Even the most powerful and wealthy businessmen in Egypt have been beating the drums of democracy and free markets as the best form of insurance for their investments.
"When you have less than, say, 10 percent of the population with checking accounts, there is potential for growth," said Karim Baghdady, managing director of Egyptian-based investment bank Beltone in New York.
"When you have a gray economy that is almost as large as the official GDP, if you are able to institutionalize that economy, then people will start securitizing their debts, able to borrow more, buy more. So there is a big domino effect."
'NOTHING HAS CHANGED MY VIEW'
Egyptian assets make up just a fraction of global emerging market funds, and the economy accounts for just about 0.3 percent of the MSCI emerging market index.
The Van Eck Market Vectors Egypt index exchange-traded fund rallied after Mubarak's resignation and set a daily volume record. It was last up 4.8 percent at $18.66.
Overall, emerging market equities have come under selling pressure due not only to Egypt's political ructions, but also on profit-taking from 2-1/2 year high benchmark indices.
Investors have pulled a net $6.27 billion from emerging market equity funds in the last three weeks, according to data from Lipper, a Thomson Reuters service.
However, when factoring the market price movements on the stocks, the assets under management in U.S.-domiciled funds are down $10.92 billion, or 5.6 percent since the week ended Jan. 26. Yet this is seen by some dedicated investors as an opportunity.

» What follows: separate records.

Fixpoint run_ops (ops : list Op) (s : StdinBuffer) : option (StdinBuffer * list Event) :=
  match ops with
  | [] => Some (s, [])
  | op :: ops => '(s, e1) ← run_op op s; '(s, e2) ← run_ops ops s; Some (s, e1 ++ e2)
  end.

Definition keeps (proc : jsstr → StdinBuffer → option (StdinBuffer * list Event)) (x : jsstr) (s : StdinBuffer) : Prop :=
  releasable s → ∃ s' e, proc x s = Some (s', e) ∧ releasable s'.

Lemma releasable_new k : releasable (typing [] k).
Proof. constructor; [by left|]. by intros ([|]&?&?). Qed.

Lemma paste_end_keeps proc p :
  (∀ u, (length u < length p)%nat → keeps proc u (typing [] None)) →
  ∃ s e, paste_end proc (pasting p) = Some (s, e) ∧ releasable s.
Proof.
  intros IH. unfold paste_end. cbn [pasteBuffer pasting]. destruct (index_of BRACKETED_PASTE_END p) as [i|] eqn:Hi.
  - change (set_pending None _) with (typing [] None).
    destruct (drop _ p) as [|c u] eqn:Hu; [eexists _, _; split; [done|apply releasable_new]|].
    destruct (IH (c :: u)) as (s&e&->&Hs); [|apply releasable_new|by eexists _, _].
    rewrite <-Hu, length_drop. apply index_of_cut, (f_equal length) in Hi.
    rewrite !length_app, length_take, length_drop in Hi. cbn in *. lia.
  - eexists _, _. split; [done|]. constructor. by apply index_of_None.
Qed.

Lemma process_text_keeps fuel x s : (size x s < fuel)%nat → keeps (process_text fuel) x s.
Proof.
  revert x s. induction fuel as [|fuel IH]; intros x s Hs Hr; [lia|]. cbn [process_text].
  assert (∀ p, (length p <= size x s)%nat → ∃ s e, paste_end (process_text fuel) (pasting p) = Some (s, e) ∧ releasable s) as Hpaste.
  { intros p Hp. apply paste_end_keeps. intros u Hu. apply IH. unfold size in *. cbn. lia. }
  destruct Hr as [r k Hr Ho|p Ho].
  - destruct (decide (x = [] ∧ r = [])) as [[-> ->]|Hne]; [eexists _, _; split; [done|apply releasable_new]|].
    rewrite process_body_typing by (destruct x, r; naive_solver).
    destruct (index_of BRACKETED_PASTE_START (r ++ x)) as [i|] eqn:Hi.
    + destruct (Hpaste (drop (i + length BRACKETED_PASTE_START) (r ++ x))) as (s&e&->&Hs'); [|by eexists _, _].
      rewrite length_drop, length_app. unfold size. cbn. lia.
    + pose proof (extract_splits (r ++ x)) as He. destruct (extractCompleteSequences (r ++ x)) as [q r']. cbn in He.
      eexists _, _. split; [done|]. constructor; [by eapply splits_held_inv|]. intros H.
      apply index_of_None in Hi. apply Hi. rewrite (splits_concat _ _ _ He). by apply occurs_app_r.
  - destruct (decide (x = [])) as [->|Hne]; [eexists _, _; split; [done|by constructor]|].
    rewrite process_body_pasting by done. apply Hpaste. rewrite length_app. unfold size. cbn. lia.
Qed.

"I have kept my 'hold' on Egypt. I didn't have a 'sell' through this crisis. Nothing that happened today has changed my fundamental view that the outcome will be a good one," said Gabriel Sterne, senior economist at London-based Exotix, a brokerage catering to frontier market investors.
In the fixed income space, one fund manager said Egypt's U.S. dollar-denominated sovereign bonds have recovered a good portion of lost ground, but is still not convinced the debt issues are a bargain.
"I think people realize there was a panic in the bonds and short positions had to be covered, while a potentially more peaceful resolution to the protests, with limited escalation of violence, added to some relief buying," said Jeff Grills, co-head of emerging market debt portfolios at hedge fund Gramercy in Greenwich, Connecticut.
EXPECTANT MARKETS
The Egyptian pound had been falling steadily since political protests broke out on Jan 25. By Thursday, it traded at 5.887 to the U.S. dollar, marginally lower than Wednesday's close of 5.8775 but stronger than the six-year low of 5.960 reached before the central bank intervention on Tuesday.
The stock exchange has been shut after countrywide political protests caused the benchmark index to plunge 16 percent in two days, and analysts have warned of a renewed sell-off when trading resumes, most likely on Sunday.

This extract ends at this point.